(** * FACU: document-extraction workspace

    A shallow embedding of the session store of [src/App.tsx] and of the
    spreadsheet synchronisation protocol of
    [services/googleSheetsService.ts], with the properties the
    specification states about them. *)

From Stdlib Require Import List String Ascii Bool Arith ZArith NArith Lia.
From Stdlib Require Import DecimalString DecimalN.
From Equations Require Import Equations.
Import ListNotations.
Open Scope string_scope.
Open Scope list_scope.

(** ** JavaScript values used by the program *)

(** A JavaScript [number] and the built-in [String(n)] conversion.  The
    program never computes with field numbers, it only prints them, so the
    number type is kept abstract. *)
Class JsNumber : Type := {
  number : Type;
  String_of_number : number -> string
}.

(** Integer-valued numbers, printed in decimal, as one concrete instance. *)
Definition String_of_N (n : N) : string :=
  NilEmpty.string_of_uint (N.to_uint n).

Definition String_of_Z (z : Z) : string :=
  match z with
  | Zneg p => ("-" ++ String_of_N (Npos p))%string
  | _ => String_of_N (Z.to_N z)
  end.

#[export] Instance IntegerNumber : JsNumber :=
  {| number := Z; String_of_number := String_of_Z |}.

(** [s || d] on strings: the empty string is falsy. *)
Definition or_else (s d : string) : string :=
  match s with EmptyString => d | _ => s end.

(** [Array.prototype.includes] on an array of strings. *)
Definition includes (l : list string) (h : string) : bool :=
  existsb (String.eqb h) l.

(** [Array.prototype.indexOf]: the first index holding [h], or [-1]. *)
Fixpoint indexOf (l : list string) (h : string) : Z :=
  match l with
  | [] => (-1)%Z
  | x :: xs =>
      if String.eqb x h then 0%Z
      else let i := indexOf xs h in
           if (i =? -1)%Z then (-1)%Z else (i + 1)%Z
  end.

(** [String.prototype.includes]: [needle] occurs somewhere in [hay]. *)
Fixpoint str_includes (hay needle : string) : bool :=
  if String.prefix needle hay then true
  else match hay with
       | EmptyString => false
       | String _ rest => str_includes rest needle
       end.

_Problem details_: Transcribe each line above exactly; skip none.

_Written answer_:
(** * FACU: document-extraction workspace

    A shallow embedding of the session store of [src/App.tsx] and of the
    spreadsheet synchronisation protocol of
    [services/googleSheetsService.ts], with the properties the
    specification states about them. *)

From Stdlib Require Import List String Ascii Bool Arith ZArith NArith Lia.
From Stdlib Require Import DecimalString DecimalN.
From Equations Require Import Equations.
Import ListNotations.
Open Scope string_scope.
Open Scope list_scope.

(** ** JavaScript values used by the program *)

(** A JavaScript [number] and the built-in [String(n)] conversion.  The
    program never computes with field numbers, it only prints them, so the
    number type is kept abstract. *)
Class JsNumber : Type := {
  number : Type;
  String_of_number : number -> string
}.

(** Integer-valued numbers, printed in decimal, as one concrete instance. *)
Definition String_of_N (n : N) : string :=
  NilEmpty.string_of_uint (N.to_uint n).

Definition String_of_Z (z : Z) : string :=
  match z with
  | Zneg p => ("-" ++ String_of_N (Npos p))%string
  | _ => String_of_N (Z.to_N z)
  end.

#[export] Instance IntegerNumber : JsNumber :=
  {| number := Z; String_of_number := String_of_Z |}.

(** [s || d] on strings: the empty string is falsy. *)
Definition or_else (s d : string) : string :=
  match s with EmptyString => d | _ => s end.

(** [Array.prototype.includes] on an array of strings. *)
Definition includes (l : list string) (h : string) : bool :=
  existsb (String.eqb h) l.

(** [Array.prototype.indexOf]: the first index holding [h], or [-1]. *)
Fixpoint indexOf (l : list string) (h : string) : Z :=
  match l with
  | [] => (-1)%Z
  | x :: xs =>
      if String.eqb x h then 0%Z
      else let i := indexOf xs h in
           if (i =? -1)%Z then (-1)%Z else (i + 1)%Z
  end.

(** [String.prototype.includes]: [needle] occurs somewhere in [hay]. *)
Fixpoint str_includes (hay needle : string) : bool :=
  if String.prefix needle hay then true
  else match hay with
       | EmptyString => false
       | String _ rest => str_includes rest needle
       end.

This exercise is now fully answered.